*** Begin section ***

(** The part of the decoder after the preamble and the common header. *)
Definition decode_family (l : list N) (capacity : option N) (h : FilespaceBootstrap) (page : Uuid) (generation : N)
    : option (FilespacePageZeroError + FilespacePageZero) :=
  let b := family_offset in
  count ← LoadLittle32 (b + 12) l;
  magic ← load_bytes b 8 l;
  v8 ← LoadLittle32 (b + 8) l;
  if decide (magic <> kFamilyMagic \/ v8 <> 256 \/ 32 < count) then Some (inl pze_invalid_family)
  else
  v16 ← LoadLittle64 (b + 16) l;
  v216 ← LoadLittle32 (b + 216) l;
  z220 ← load_bytes (b + 220) 4 l;
  rest ← load_bytes (directory_offset + 80 * N.to_nat count) (length l - (directory_offset + 80 * N.to_nat count)) l;
  if bool_decide (v16 <> 256 + 80 * count) || bool_decide (v216 <> 80) || negb (all_zero z220) || negb (all_zero rest)
  then Some (inl pze_invalid_family)
  else
  digest ← FullDigest l;
  match digest with
  | None => Some (inl pze_hash_provider_failure)
  | Some digest =>
    stored_digest ← load_bytes digest_offset 32 l;
    if decide (digest <> stored_digest) then Some (inl pze_integrity_mismatch)
    else
    repeats ← family_repeats l h page generation;
    if negb repeats then Some (inl pze_invalid_family)
    else
    root_set ← LoadLittle64 (b + 24) l;
    total ← LoadLittle64 (b + 144) l;
    free ← LoadLittle64 (b + 152) l;
    preallocated ← LoadLittle64 (b + 160) l;
    creation ← load_bytes (b + 176) 16 l;
    writer ← load_bytes (b + 192) 16 l;
    millis ← LoadLittle64 (b + 208) l;
    if match capacity with Some c => bool_decide (c < count) | None => false end then Some (inl pze_resource_exhausted)
    else
    roots ← load_roots directory_offset (N.to_nat count) l;
    match roots with
    | None => Some (inl pze_invalid_root_directory)
    | Some roots =>
      let v := mkPageZero h page (mkUuid creation) (mkUuid writer) generation root_set total free preallocated millis roots in
      if decide (ValidatePageZero v <> pze_none) then Some (inl (ValidatePageZero v)) else Some (inr v)
    end
  end.

Definition DecodeValues (l : list N) (capacity : option N) (expected : option FilespaceBootstrapBinding)
    : option (FilespacePageZeroError + FilespacePageZero) :=
  if decide (length l < common_offset)%nat then Some (inl pze_invalid_bootstrap)
  else
  prefix ← load_bytes 0 common_offset l;
  preamble ← DecodeFilespaceBootstrap sha256 prefix expected;
  match preamble with
  | inl e => Some (inl (BootstrapError e))
  | inr h =>
    if decide (N.of_nat (length l) <> bt_page_size_bytes h) then Some (inl pze_invalid_capacity)
    else
    common ← ReadCommon l h;
    match common with
    | None => Some (inl pze_invalid_common_header)
    | Some (page, generation) => decode_family l capacity h page generation
    end
  end.

Definition DecodeFilespacePageZero (l : list N) (expected : option FilespaceBootstrapBinding)
    : option (FilespacePageZeroError + FilespacePageZero) :=
  DecodeValues l None expected.

(** [bk_entries] is the number of roots the caller has room for. *)
Definition DecodeFilespacePageZeroInto (l : list N) (b : backing) (expected : option FilespaceBootstrapBinding)
    : option (FilespacePageZeroError + FilespacePageZero) :=
  if negb (bk_sound b) then Some (inl pze_invalid_backing) else DecodeValues l (Some (bk_entries b)) expected.

(** ** Guarded reads *)

Definition ReadFilespacePageZeroFromOpenDevice (device : device_view) (expected : option FilespaceBootstrapBinding)
    : option (FilespacePageZeroError + FilespacePageZero) :=
  probe ← ReadFilespaceBootstrapFromOpenDevice sha256 device expected;
  match probe with
  | inl e => Some (inl (BootstrapError e))
  | inr h =>
    preamble ← EncodeFilespaceBootstrap sha256 h;
    match preamble with
    | inl e => Some (inl (BootstrapError e))
    | inr preamble =>
      let size := bt_page_size_bytes h in
      match dev_size_before device with
      | None => Some (inl pze_io_failure)
      | Some before =>
        if decide (before < size \/ before mod size <> 0) then Some (inl pze_invalid_capacity)
        else match dev_read device 0 (N.to_nat size) with
        | None => Some (inl pze_io_failure)
        | Some bytes =>
          if decide (N.of_nat (length bytes) <> size) then Some (inl pze_io_failure)
          else
          actual ← load_bytes 0 common_offset bytes;
          if decide (preamble <> actual) then Some (inl pze_probe_changed)
          else
          decoded ← DecodeFilespacePageZero bytes expected;
          match decoded with
          | inl e => Some (inl e)
          | inr record =>
            match dev_size_after device with
            | None => Some (inl pze_io_failure)
            | Some after =>
              if decide (before <> after \/ after <> (pz_total_pages record * size) mod u64_modulus)
              then Some (inl pze_invalid_capacity) else Some (inr record)
            end
          end
        end
      end
    end
  end.

Inductive FilespaceExtentRelation := fer_unknown | fer_matching | fer_shorter | fer_longer.

#[export] Instance ExtentRelation_eq_dec : EqDecision FilespaceExtentRelation.
Proof. solve_decision. Defined.

Record FilespacePageZeroRecoveryObservation := mkObservation {
  zo_record : FilespacePageZero;
  zo_declared_bytes : N;
  zo_observed_bytes : N;
  zo_complete_pages : N;
  zo_trailing_bytes : N;
  zo_relation : FilespaceExtentRelation }.

Definition ObserveFilespacePageZeroForRecoveryFromOpenDevice (device : device_view) (expected : FilespaceBootstrapBinding)
    : option (FilespacePageZeroError + FilespacePageZeroRecoveryObservation) :=
  probe ← ReadFilespaceBootstrapFromOpenDevice sha256 device (Some expected);
  match probe with
  | inl e => Some (inl (BootstrapError e))
  | inr h =>
    preamble ← EncodeFilespaceBootstrap sha256 h;
    match preamble with
    | inl e => Some (inl (BootstrapError e))
    | inr preamble =>
      let size := bt_page_size_bytes h in
      match dev_size_before device with
      | None => Some (inl pze_io_failure)
      | Some before =>
        if decide (before < size) then Some (inl pze_invalid_capacity)
        else match dev_read device 0 (N.to_nat size) with
        | None => Some (inl pze_io_failure)
        | Some bytes =>
          if decide (N.of_nat (length bytes) <> size) then Some (inl pze_io_failure)
          else
          actual ← load_bytes 0 common_offset bytes;
          if decide (preamble <> actual) then Some (inl pze_probe_changed)
          else
          decoded ← DecodeFilespacePageZero bytes (Some expected);
          match decoded with
          | inl e => Some (inl e)
          | inr record =>
            match dev_size_after device with
            | None => Some (inl pze_io_failure)
            | Some after =>
              if decide (before <> after) then Some (inl pze_probe_changed)
              else
                let declared := (pz_total_pages record * size) mod u64_modulus in
                Some (inr (mkObservation record declared after (after / size) (after mod size)
                  (if decide (after = declared) then fer_matching else if decide (after < declared) then fer_shorter else fer_longer)))
            end
          end
        end
      end
    end
  end.
End codec.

*** End section ***

• _Task statement_
Find and copy each line of the listing above that holds the word "DecodeValues".

• _Written response_
Definition DecodeValues (l : list N) (capacity : option N) (expected : option FilespaceBootstrapBinding)
  DecodeValues l None expected.
  if negb (bk_sound b) then Some (inl pze_invalid_backing) else DecodeValues l (Some (bk_entries b)) expected.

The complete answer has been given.